What the task requires ->
For this exercise, reproduce the entries below exactly, but only from the line containing "#[local] Open Scope nat_scope." through the line containing "(** ** The reference *)", both included.

[Saved entries]
+-------+

(* ===== verification/PcmEncoderSpec.v ===== *)
(** * What the PCM encoder emits (cacophony/src/opus.rs)

    The stereo samples at 48 kHz of everything pushed are cut into blocks of
    20 ms, in order, the last filled with silence, and every block becomes one
    packet.  How the source was cut into pushes, and which sink collects the
    packets, makes no difference. *)

From stdpp Require Import strings.
From S2P Require Import Prelude Effects IeeeFloat Pcm Resampler OpusPacket PcmEncoder.
Import IeeeFloat Pcm Resampler PcmEncode.
#[local] Open Scope nat_scope.

Module PcmEncoderSpec.

Section Spec.
Context {RO : RawOpus} {OL : RawOpusLaws RO} {B : Rubato} {BL : RubatoLaws B}.

Abbreviation BLK := STEREO_SAMPLES_PER_BLOCK.

Lemma blk_pos : 0 < BLK.
Proof. apply Nat.ltb_lt. vm_compute. reflexivity. Qed.

(** ** The reference *)

(** Blocks of a stream of samples, the last filled with silence. *)
Fixpoint blocks (fuel : nat) (x : list f32) : list (list f32) :=
  match fuel, x with S fuel, _ :: _ => resize BLK x :: blocks fuel (drop BLK x) | _, _ => [] end.
Definition stereo_blocks (x : list f32) : list (list f32) := blocks (length x) x.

+-------+

Worked solution ->
#[local] Open Scope nat_scope.

Module PcmEncoderSpec.

Section Spec.
Context {RO : RawOpus} {OL : RawOpusLaws RO} {B : Rubato} {BL : RubatoLaws B}.

Abbreviation BLK := STEREO_SAMPLES_PER_BLOCK.

Lemma blk_pos : 0 < BLK.
Proof. apply Nat.ltb_lt. vm_compute. reflexivity. Qed.

(** ** The reference *)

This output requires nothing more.